The data:
(* ===== verification/Rounds.v ===== *)
(** * Fair schedules of terminating threads

    Threads that run loops over a shared structure, one access a turn.  When
    every turn of a thread that has not ended brings the system closer to its
    end, up to the failures that a schedule injects, then enough rounds, in each
    of which every thread has a turn, end all threads.  IndexSetLoop.v,
    BitsetLoop.v and MpmcLoop.v give the measures. *)
From S2P Require Import Prelude.
#[local] Open Scope Z_scope.

(** A round gives each of [n] threads at least one turn. *)
Definition round (n : nat) (sched : list (nat * bool)) : Prop := forall i, (i < n)%nat -> i ∈ sched.*1.

(** The turns at which a compare-exchange is to fail for no reason. *)
Definition spurious_count (sched : list (nat * bool)) : nat :=
  length (filter (fun x => x.2 = true) sched).

Lemma spurious_count_cons i sp sched :
  Z.of_nat (spurious_count ((i, sp) :: sched)) = Z.of_nat (spurious_count sched) + if sp then 1 else 0.
Proof. unfold spurious_count. rewrite filter_cons. cbn. destruct sp; case_decide; cbn; done || lia. Qed.

Lemma spurious_count_app l1 l2 : spurious_count (l1 ++ l2) = (spurious_count l1 + spurious_count l2)%nat.
Proof. unfold spurious_count. by rewrite filter_app, length_app. Qed.

(** Sums over the threads. *)
Lemma zsum_nonneg {A} (f : A -> Z) l : (forall x, 0 <= f x) -> 0 <= zsum f l.
Proof. intros Hf. induction l as [|x l IH]; cbn; [lia|]. specialize (Hf x). lia. Qed.

Lemma zsum_le {A} (f g : A -> Z) l d :
  (forall x, x ∈ l -> f x <= g x + d) -> 0 <= d -> zsum f l <= zsum g l + d * Z.of_nat (length l).
Proof.
  intros Hfg Hd. induction l as [|x l IH]; cbn [zsum length]; [lia|].
  pose proof (Hfg x ltac:(left)). specialize (IH ltac:(intros; apply Hfg; by right)). nia.
Qed.

(** One thread comes from [x] to [y], and every other loses at most [d]. *)
Lemma zsum_step {A} (f g : A -> Z) l i x y d :
  l !! i = Some x -> 0 <= d -> (forall z, z ∈ l -> g z <= f z + d) ->
  zsum g (<[i := y]> l) <= zsum f l - f x + g y + d * Z.of_nat (length l).
Proof.
  intros Hx Hd Hle. rewrite (zsum_insert _ _ _ _ _ Hx), (zsum_lookup g _ _ _ Hx), (zsum_lookup f _ _ _ Hx).
  pose proof (zsum_le g f (delete i l) d) as Hz.
  assert (Hdl : (length (delete i l) <= length l)%nat) by (rewrite length_delete by eauto; lia).
  specialize (Hz ltac:(eauto using list_elem_of_delete_inv) Hd). nia.
Qed.

Section rounds.
Context {St L : Type} (loops : St -> list L) (step : nat -> bool -> St -> St).
Context (ended : L -> Prop) {Hdec : forall l, Decision (ended l)}.
Context (good : St -> Prop) (work : St -> Z) (slack : Z).

Definition unfinished (s : St) (i : nat) : Prop := exists l, loops s !! i = Some l /\ ~ ended l.
Definition finished (s : St) : Prop := Forall ended (loops s).
Definition run_loops (sched : list (nat * bool)) (s : St) : St :=
  foldl (fun s x => step x.1 x.2 s) s sched.

(** A turn of thread [i]; one that fails spuriously may cost [slack]. *)
Record moves (s : St) (i : nat) (sp : bool) (s' : St) : Prop := {
  mv_good : good s';
  mv_length : length (loops s') = length (loops s);
  mv_other : forall j, j <> i -> loops s' !! j = loops s !! j;
  mv_work : work s' <= work s + (if sp then slack else 0);
  mv_closer : unfinished s i -> work s' + 1 <= work s + (if sp then slack else 0);
}.

(** A turn of a thread that has ended. *)
Lemma moves_still s i sp : 0 <= slack -> good s -> (forall l, loops s !! i = Some l -> ended l) -> moves s i sp s.
Proof using Type.
  intros Hs Hg He. split; try done; [destruct sp; lia|]. intros (l & Hl & Hn). by apply He in Hl.
Qed.

Context (Hslack : 0 <= slack) (Hmoves : forall s i sp, good s -> moves s i sp (step i sp s)).

Lemma run_loops_good sched s : good s -> good (run_loops sched s).
Proof using Hmoves.
  revert s. induction sched as [|[i sp] sched IH]; intros s Hg; [done|]. apply IH. by apply Hmoves.
Qed.

Lemma run_loops_length sched s : good s -> length (loops (run_loops sched s)) = length (loops s).
Proof using Hmoves.
  revert s. induction sched as [|[i sp] sched IH]; intros s Hg; [done|].
  destruct (Hmoves s i sp Hg) as [Hg' Hl _ _ _]. by rewrite <- Hl, <- (IH _ Hg').
Qed.

Lemma run_loops_work sched s :
  good s ->
  work (run_loops sched s) <= work s + slack * Z.of_nat (spurious_count sched) /\
  ((exists i, unfinished s i /\ i ∈ sched.*1) ->
   work (run_loops sched s) + 1 <= work s + slack * Z.of_nat (spurious_count sched)).
Proof using Hmoves Hslack.
  revert s. induction sched as [|[i sp] sched IH]; intros s Hg.
  { split; [cbn; lia|]. intros (i & _ & Hi). by apply elem_of_nil in Hi. }
  change (run_loops ((i, sp) :: sched) s) with (run_loops sched (step i sp s)).
  destruct (Hmoves s i sp Hg) as [Hg' _ Hother Hw Hw1]. destruct (IH _ Hg') as [Hw2 Hw3].
  rewrite spurious_count_cons. split; [destruct sp; lia|]. intros (j & Hj & Hin). cbn in Hin.
  destruct (decide (j = i)) as [->|Hne]; [specialize (Hw1 Hj); destruct sp; lia|].
  apply elem_of_cons in Hin as [->|Hin]; [done|].
  assert (Hu : unfinished (step i sp s) j) by (destruct Hj as (l & Hl & ?); exists l; by rewrite Hother).
  specialize (Hw3 ltac:(eauto)). destruct sp; lia.
Qed.

Lemma finished_or s : finished s \/ exists i, (i < length (loops s))%nat /\ unfinished s i.
Proof using Hdec.
  unfold finished, unfinished. destruct (decide (Forall ended (loops s))) as [|Hn]; [by left|right].
  apply not_Forall_Exists in Hn; [|exact _]. apply Exists_exists in Hn as (l & Hl & Hne).
  apply list_elem_of_lookup in Hl as [i Hi]. exists i. split; [by eapply lookup_lt_Some|by exists l].
Qed.

Context (Hstay : forall s i sp, finished s -> step i sp s = s).

Lemma finished_run sched s : finished s -> run_loops sched s = s.
Proof using Hstay.
  intros Hf. induction sched as [|[i sp] sched IH]; [done|].
  change (run_loops ((i, sp) :: sched) s) with (run_loops sched (step i sp s)). by rewrite Hstay.
Qed.

Lemma rounds_end rounds s :
  (forall s, 0 <= work s) -> good s -> Forall (round (length (loops s))) rounds ->
  work s + slack * Z.of_nat (spurious_count (concat rounds)) < Z.of_nat (length rounds) ->
  finished (run_loops (concat rounds) s).
Proof using Hdec Hmoves Hslack Hstay.
  intros H0. revert s. induction rounds as [|r rounds IH]; intros s Hg Hr Hw; cbn [length concat] in *.
  { pose proof (H0 s). unfold spurious_count in Hw. cbn in Hw. lia. }
  apply Forall_cons in Hr as [Hr Hrs]. unfold run_loops. rewrite foldl_app.
  fold (run_loops r s). fold (run_loops (concat rounds) (run_loops r s)).
  destruct (finished_or s) as [Hf|(i & Hi & Hu)]; [by rewrite (finished_run r), finished_run by done|].
  destruct (run_loops_work r s Hg) as [_ Hw']. specialize (Hw' ltac:(exists i; split; [done|by apply Hr])).
  apply IH; [by apply run_loops_good|by rewrite run_loops_length|]. rewrite spurious_count_app in Hw. lia.
Qed.
End rounds.
(* ===== verification/IndexSet.v ===== *)
(** * UniqueIndexSet (crates/entangle-lockfree/src/index_set.rs)

    The lock-free free list of slot indices, here as one thread runs it: the
    CAS loops of [acquire] and [release] with weak compare-exchanges that may
    fail spuriously, the representation invariant [wf], and the laws every
    client relies on.  IndexSetConc.v runs the same code in many threads. *)
From S2P Require Import Prelude Contracts FreeList.
#[local] Open Scope Z_scope.
#[local] Open Scope rust_scope.

(** The [IndexAllocator] interface of contracts/shared_types.rs.  [ia_rep s
    free held] relates a state to the indices that can be handed out, in
    order, and the indices handed out and not yet given back. *)
Class IndexAllocator (A E : Type) := {
  ia_acquire : A -> outcome (result Z E * A);
  ia_release : A -> Z -> outcome A;
  ia_capacity : A -> Z;
  ia_borrowed : A -> Z;
  ia_rep : A -> list Z -> list Z -> Prop;
}.

Class IndexAllocatorLaws A E `{IndexAllocator A E} := {
  ia_acquire_cons s x free held :
    ia_rep s (x :: free) held ->
    exists s', ia_acquire s = Ret (Ok x, s') /\ ia_rep s' free (x :: held) /\
      ia_capacity s' = ia_capacity s;
  ia_acquire_nil s held :
    ia_rep s [] held -> exists e, ia_acquire s = Ret (Err e, s);
  ia_release_held s free held i :
    ia_rep s free (i :: held) ->
    exists s', ia_release s i = Ret s' /\ ia_rep s' (i :: free) held /\
      ia_capacity s' = ia_capacity s;
  ia_rep_held_perm s free held held' :
    ia_rep s free held -> held ≡ₚ held' -> ia_rep s free held';
  ia_rep_perm s free held :
    ia_rep s free held -> free ++ held ≡ₚ seqZ 0 (ia_capacity s);
  ia_rep_capacity s free held :
    ia_rep s free held -> 0 < ia_capacity s < SENTINEL;
  ia_rep_borrowed s free held :
    ia_rep s free held -> ia_borrowed s = Z.of_nat (length held);
}.

(** Facts that follow from the laws alone. *)
Section laws.
Context `{IndexAllocatorLaws A E}.
Implicit Types (s : A) (free held : list Z).

Lemma ia_rep_NoDup s free held : ia_rep s free held -> NoDup (free ++ held).
Proof. intros Hr. rewrite (ia_rep_perm _ _ _ Hr). apply NoDup_seqZ. Qed.

Lemma ia_rep_bound s free held i :
  ia_rep s free held -> i ∈ free ++ held -> 0 <= i < ia_capacity s.
Proof.
  intros Hr Hi. rewrite (ia_rep_perm _ _ _ Hr) in Hi. apply elem_of_seqZ in Hi. lia.
Qed.

Lemma ia_rep_length s free held :
  ia_rep s free held ->
  Z.of_nat (length free) + Z.of_nat (length held) = ia_capacity s.
Proof.
  intros Hr. pose proof (ia_rep_perm _ _ _ Hr) as Hp.
  apply Permutation_length in Hp. rewrite length_app, length_seqZ in Hp.
  pose proof (ia_rep_capacity _ _ _ Hr). lia.
Qed.
End laws.

Module UniqueIndexSet.

(** [pub struct UniqueIndexSet { head, next, capacity, borrowed }]. *)
Record UniqueIndexSet := mk {
  head : Z;
  next : list Z;
  capacity : Z;
  borrowed : Z;
}.

Definition HEAD_SHIFT : Z := 32.
Definition TAG_MASK : Z := 0xFFFFFFFF.

Inductive AcquireError := NoFreeIndex.

Definition pack (head tag : Z) : Z :=
  Z.lor (shl 64 head HEAD_SHIFT) (Z.land tag TAG_MASK).

Definition extract_head (val : Z) : Z := wrap 32 (Z.shiftr val HEAD_SHIFT).

Definition extract_tag (val : Z) : Z := wrap 32 (Z.land val TAG_MASK).

#[global] Arguments pack : simpl never.
#[global] Arguments extract_head : simpl never.
#[global] Arguments extract_tag : simpl never.

(** [UniqueIndexSet::new]: asserts the capacity, links all slots. *)
Definition new (capacity : Z) : outcome UniqueIndexSet :=
  if (0 <? capacity) && (capacity <? SENTINEL)
  then Ret (mk (pack 0 0) (initial_next capacity) capacity 0)
  else Panic.

(** The loop of [acquire]; each element of [spurious] is one turn's
    compare-exchange, [true] when it fails although the head is unchanged. *)
Fixpoint acquire_loop (spurious : list bool) (old : Z) (s : UniqueIndexSet)
    : outcome (result Z AcquireError * UniqueIndexSet) :=
  match spurious with
  | [] => OutOfFuel
  | sp :: spurious =>
      let head_idx := extract_head old in
      if head_idx =? SENTINEL then Ret (Err NoFreeIndex, s)
      else
        let! next_idx := index (next s) head_idx in
        let tag := extract_tag old in
        let new := pack next_idx (wrapping_add 32 tag 1) in
        match compare_exchange_weak sp (head s) old new with
        | Ok w =>
            Ret (Ok head_idx,
                 mk w (next s) (capacity s) (wrapping_add 32 (borrowed s) 1))
        | Err current => acquire_loop spurious current s
        end
  end.

Definition acquire (spurious : list bool) (s : UniqueIndexSet) :=
  acquire_loop spurious (head s) s.

(** [self.next[index].store(v)]: panics out of range. *)
Definition store_next (s : UniqueIndexSet) (i v : Z) : outcome UniqueIndexSet :=
  let! _ := index (next s) i in
  Ret (mk (head s) (<[Z.to_nat i := v]> (next s)) (capacity s) (borrowed s)).

(** The loop of [release]. *)
Fixpoint release_loop (spurious : list bool) (idx old : Z) (s : UniqueIndexSet)
    : outcome UniqueIndexSet :=
  match spurious with
  | [] => OutOfFuel
  | sp :: spurious =>
      let head_idx := extract_head old in
      let! s := store_next s idx head_idx in
      let tag := extract_tag old in
      let new := pack idx (wrapping_add 32 tag 1) in
      match compare_exchange_weak sp (head s) old new with
      | Ok w => Ret (mk w (next s) (capacity s) (wrapping_sub 32 (borrowed s) 1))
      | Err current => release_loop spurious idx current s
      end
  end.

Definition release (spurious : list bool) (s : UniqueIndexSet) (idx : Z) :=
  release_loop spurious idx (head s) s.

(** [debug_assert!(index < self.capacity)] of [release], debug builds only. *)
Definition release_debug_assert (s : UniqueIndexSet) (idx : Z) : bool :=
  idx <? capacity s.

Definition borrowed_count (s : UniqueIndexSet) : Z := borrowed s.

(** [self.capacity.saturating_sub(self.borrowed_count())] *)
Definition available (s : UniqueIndexSet) : Z :=
  Z.max 0 (capacity s - borrowed_count s).

(** ** Packing *)

Lemma pack_spec h t : fits 32 h -> fits 32 t -> pack h t = FreeList.pack h t.
Proof.
  intros Hh Ht. unfold pack, HEAD_SHIFT, shl.
  change TAG_MASK with (Z.ones 32). rewrite Z.land_ones by lia.
  fold (wrap 32 t). rewrite (wrap_small 32 t) by done. rewrite wrap_small.
  - apply fields_lor; [lia|apply Hh|done].
  - rewrite Z.shiftl_mul_pow2 by lia. unfold fits in *. lia.
Qed.

Lemma extract_head_pack h t : fits 32 h -> fits 32 t -> extract_head (pack h t) = h.
Proof.
  intros Hh Ht. rewrite pack_spec by done. unfold extract_head, FreeList.pack, HEAD_SHIFT.
  rewrite fields_hi; [by apply wrap_small|lia|apply Hh|done].
Qed.

Lemma extract_tag_pack h t : fits 32 h -> fits 32 t -> extract_tag (pack h t) = t.
Proof.
  intros Hh Ht. rewrite pack_spec by done. unfold extract_tag.
  change TAG_MASK with (Z.ones 32). rewrite Z.land_ones by lia.
  fold (wrap 32 (FreeList.pack h t)). rewrite wrap_wrap by lia.
  unfold FreeList.pack. by apply fields_lo.
Qed.

Lemma extract_head_fits v : fits 32 (extract_head v).
Proof. apply wrap_fits. lia. Qed.
Lemma extract_tag_fits v : fits 32 (extract_tag v).
Proof. apply wrap_fits. lia. Qed.
#[export] Hint Resolve extract_head_fits extract_tag_fits : words.

(** ** The representation *)

Definition valid_idx (cap x : Z) : Prop := x = SENTINEL \/ 0 <= x < cap.

(** [free] is the list threaded from the head; [held] are the other slots. *)
Record wf (s : UniqueIndexSet) (free held : list Z) : Prop := {
  wf_cap : 0 < capacity s < SENTINEL;
  wf_len : length (next s) = Z.to_nat (capacity s);
  wf_next : forall x, x ∈ next s -> valid_idx (capacity s) x;
  wf_chain : chain (next s) (extract_head (head s)) free;
  wf_perm : free ++ held ≡ₚ seqZ 0 (capacity s);
  wf_borrowed : borrowed s = Z.of_nat (length held);
}.

Lemma valid_idx_fits cap x : cap < SENTINEL -> valid_idx cap x -> fits 32 x.
Proof. intros ? H. apply SENTINEL_fits. unfold valid_idx in H. lia. Qed.

Lemma wf_elem s free held i : wf s free held -> i ∈ free ++ held -> 0 <= i < capacity s.
Proof.
  intros [] Hi. rewrite wf_perm0 in Hi. apply elem_of_seqZ in Hi. lia.
Qed.

Lemma wf_NoDup s free held : wf s free held -> NoDup (free ++ held).
Proof. intros []. rewrite wf_perm0. apply NoDup_seqZ. Qed.

Lemma wf_held_not_free s free held i : wf s free held -> i ∈ held -> i ∉ free.
Proof.
  intros Hwf%wf_NoDup Hi Hf. apply NoDup_app in Hwf as (_ & Hd & _). by apply (Hd i).
Qed.

(** The head is the sentinel or a slot: what [release] stores as a link. *)
Lemma wf_head_valid s free held :
  wf s free held -> valid_idx (capacity s) (extract_head (head s)).
Proof.
  intros Hwf. destruct free as [|x free].
  - left. apply Hwf.
  - right. destruct (wf_chain _ _ _ Hwf) as (-> & _).
    apply (wf_elem _ _ _ _ Hwf). left.
Qed.

Lemma wf_length s free held :
  wf s free held -> Z.of_nat (length free) + Z.of_nat (length held) = capacity s.
Proof.
  intros []. apply Permutation_length in wf_perm0.
  rewrite length_app, length_seqZ in wf_perm0. lia.
Qed.

Lemma wf_held_perm s free held held' :
  wf s free held -> held ≡ₚ held' -> wf s free held'.
Proof.
  intros [] Hp. split; try done.
  - by rewrite <- Hp.
  - by rewrite <- (Permutation_length Hp).
Qed.

Lemma new_wf cap s : new cap = Ret s -> wf s (seqZ 0 cap) [].
Proof.
  unfold new. destruct (_ && _) eqn:E; [|done]. intros [= <-]. zbool.
  split; cbn; try done.
  - apply initial_next_length.
  - intros x Hx. by apply initial_next_valid; try lia.
  - rewrite extract_head_pack by fits_tac. apply initial_chain; lia.
  - by rewrite app_nil_r.
Qed.

(** One compare-exchange that does not fail spuriously settles the loop: the
    result does not depend on how many spurious failures come first. *)
Lemma acquire_spurious sps s :
  false ∈ sps -> acquire sps s = acquire [false] s.
Proof.
  unfold acquire. induction sps as [|sp sps IH]; intros Hin; [by apply elem_of_nil in Hin|].
  cbn. destruct (extract_head (head s) =? SENTINEL) eqn:E1; [done|].
  destruct (index _ _) eqn:E2; cbn; [|done|done]. rewrite !cas_same.
  destruct sp; [|done]. apply elem_of_cons in Hin as [?|Hin]; [done|].
  rewrite (IH Hin). cbn. rewrite E1, E2. cbn. by rewrite cas_same.
Qed.

Lemma store_next_twice s i v w s' :
  store_next s i v = Ret s' -> store_next s' i w = store_next s i w.
Proof.
  unfold store_next. destruct (index _ _) as [a| |] eqn:E; cbn; [|done|done].
  intros [= <-]. cbn. apply index_Ret in E as El.
  apply lookup_lt_Some in El.
  unfold index. rewrite list_lookup_insert_eq by done. cbn.
  by rewrite list_insert_insert_eq.
Qed.

Lemma release_spurious sps s i :
  false ∈ sps -> release sps s i = release [false] s i.
Proof.
  unfold release. intros Hin.
  assert (Hh : forall v s', store_next s i v = Ret s' -> head s' = head s).
  { unfold store_next. intros v s'. destruct (index _ _); cbn; [|done|done].
    by intros [= <-]. }
  destruct (store_next s i (extract_head (head s))) as [s1| |] eqn:E1.
  2,3: destruct sps; [by apply elem_of_nil in Hin|]; cbn; rewrite E1; done.
  assert (Hg : forall sps, false ∈ sps -> forall s0, store_next s0 i (extract_head (head s)) = Ret s1 ->
            release_loop sps i (head s) s0 = release_loop [false] i (head s) s).
  { clear sps Hin. induction sps as [|sp sps IH]; intros Hin s0 E0; [by apply elem_of_nil in Hin|].
    cbn. rewrite E0, E1. cbn. rewrite (Hh _ _ E1), !cas_same. destruct sp; [|done].
    apply elem_of_cons in Hin as [?|Hin]; [done|].
    rewrite (IH Hin s1); [cbn; rewrite E1; cbn; rewrite (Hh _ _ E1); by rewrite cas_same|].
    rewrite (store_next_twice _ _ _ _ _ E0). by rewrite E0. }
  apply Hg; done.
Qed.

(** ** The laws *)

Section operations.
Context (s : UniqueIndexSet).

Lemma acquire_nonempty x free held :
  wf s (x :: free) held ->
  exists s', acquire [false] s = Ret (Ok x, s') /\ wf s' free (x :: held) /\
    capacity s' = capacity s.
Proof.
  intros Hwf. pose proof (wf_elem _ _ _ x Hwf ltac:(set_solver)) as Hx.
  pose proof (wf_length _ _ _ Hwf) as Hlen. cbn in Hlen.
  destruct Hwf. cbn in wf_chain0.
  destruct wf_chain0 as (Hh & Hx' & n & Hn & Hc).
  assert (Hfn : fits 32 n).
  { apply valid_idx_fits with (capacity s); [lia|]. apply wf_next0.
    by eapply list_elem_of_lookup_2. }
  unfold acquire. cbn. rewrite Hh.
  destruct (x =? SENTINEL) eqn:E; zbool; [lia|].
  unfold index. rewrite Hn. cbn. rewrite cas_same.
  eexists. split; [done|]. split; [|done]. split; cbn; try done.
  - rewrite extract_head_pack by auto with words. done.
  - rewrite <- wf_perm0. by rewrite <- Permutation_middle.
  - unfold wrapping_add. rewrite wrap_small; [lia|].
    unfold fits, SENTINEL in *. lia.
Qed.

Lemma acquire_empty held :
  wf s [] held -> acquire [false] s = Ret (Err NoFreeIndex, s).
Proof. intros []. unfold acquire. cbn in *. by rewrite wf_chain0. Qed.

Lemma release_wf i free held :
  wf s free (i :: held) ->
  exists s', release [false] s i = Ret s' /\ wf s' (i :: free) held /\
    capacity s' = capacity s.
Proof.
  intros Hwf. pose proof (wf_elem _ _ _ i Hwf ltac:(set_solver)) as Hi.
  pose proof (wf_held_not_free _ _ _ i Hwf ltac:(left)) as Hif.
  pose proof (wf_head_valid _ _ _ Hwf) as Hhv.
  pose proof (wf_length _ _ _ Hwf) as Hlen. cbn in Hlen.
  destruct Hwf.
  destruct (index_ok (next s) i) as [a Ha]; [lia|].
  unfold release. cbn. unfold store_next, index. rewrite Ha. cbn. rewrite cas_same.
  assert (fits 32 i) by (unfold fits, SENTINEL in *; lia).
  eexists. split; [done|]. split; [|done]. split; cbn; try done.
  - by rewrite length_insert.
  - intros x Hx. apply list_elem_of_lookup in Hx as [j Hj].
    apply list_lookup_insert_Some in Hj as [(_ & <- & _)|(_ & Hj)].
    + done.
    + apply wf_next0. by eapply list_elem_of_lookup_2.
  - rewrite extract_head_pack by auto with words.
    apply chain_push; try done; lia.
  - rewrite <- wf_perm0. by rewrite <- Permutation_middle.
  - unfold wrapping_sub. rewrite wf_borrowed0. cbn [length]. rewrite wrap_small; [lia|].
    unfold fits, SENTINEL in *. lia.
Qed.
End operations.

#[global] Instance UniqueIndexSet_IndexAllocator : IndexAllocator UniqueIndexSet AcquireError := {
  ia_acquire := acquire [false];
  ia_release := release [false];
  ia_capacity := capacity;
  ia_borrowed := borrowed_count;
  ia_rep := wf;
}.

#[global] Instance UniqueIndexSet_laws : IndexAllocatorLaws UniqueIndexSet AcquireError.
Proof.
  split; cbn.
  - intros s x free held. apply acquire_nonempty.
  - intros s held Hw. exists NoFreeIndex. by eapply acquire_empty.
  - intros s free held i. apply release_wf.
  - apply wf_held_perm.
  - intros s free held H. apply H.
  - intros s free held H. apply H.
  - intros s free held H. apply H.
Qed.

End UniqueIndexSet.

Work instructions:
Restate the material word for word, but only from its first line through the line containing "(** One thread".

Answer area:
(* ===== verification/Rounds.v ===== *)
(** * Fair schedules of terminating threads

    Threads that run loops over a shared structure, one access a turn.  When
    every turn of a thread that has not ended brings the system closer to its
    end, up to the failures that a schedule injects, then enough rounds, in each
    of which every thread has a turn, end all threads.  IndexSetLoop.v,
    BitsetLoop.v and MpmcLoop.v give the measures. *)
From S2P Require Import Prelude.
#[local] Open Scope Z_scope.

(** A round gives each of [n] threads at least one turn. *)
Definition round (n : nat) (sched : list (nat * bool)) : Prop := forall i, (i < n)%nat -> i ∈ sched.*1.

(** The turns at which a compare-exchange is to fail for no reason. *)
Definition spurious_count (sched : list (nat * bool)) : nat :=
  length (filter (fun x => x.2 = true) sched).

Lemma spurious_count_cons i sp sched :
  Z.of_nat (spurious_count ((i, sp) :: sched)) = Z.of_nat (spurious_count sched) + if sp then 1 else 0.
Proof. unfold spurious_count. rewrite filter_cons. cbn. destruct sp; case_decide; cbn; done || lia. Qed.

Lemma spurious_count_app l1 l2 : spurious_count (l1 ++ l2) = (spurious_count l1 + spurious_count l2)%nat.
Proof. unfold spurious_count. by rewrite filter_app, length_app. Qed.

(** Sums over the threads. *)
Lemma zsum_nonneg {A} (f : A -> Z) l : (forall x, 0 <= f x) -> 0 <= zsum f l.
Proof. intros Hf. induction l as [|x l IH]; cbn; [lia|]. specialize (Hf x). lia. Qed.

Lemma zsum_le {A} (f g : A -> Z) l d :
  (forall x, x ∈ l -> f x <= g x + d) -> 0 <= d -> zsum f l <= zsum g l + d * Z.of_nat (length l).
Proof.
  intros Hfg Hd. induction l as [|x l IH]; cbn [zsum length]; [lia|].
  pose proof (Hfg x ltac:(left)). specialize (IH ltac:(intros; apply Hfg; by right)). nia.
Qed.

(** One thread comes from [x] to [y], and every other loses at most [d]. *)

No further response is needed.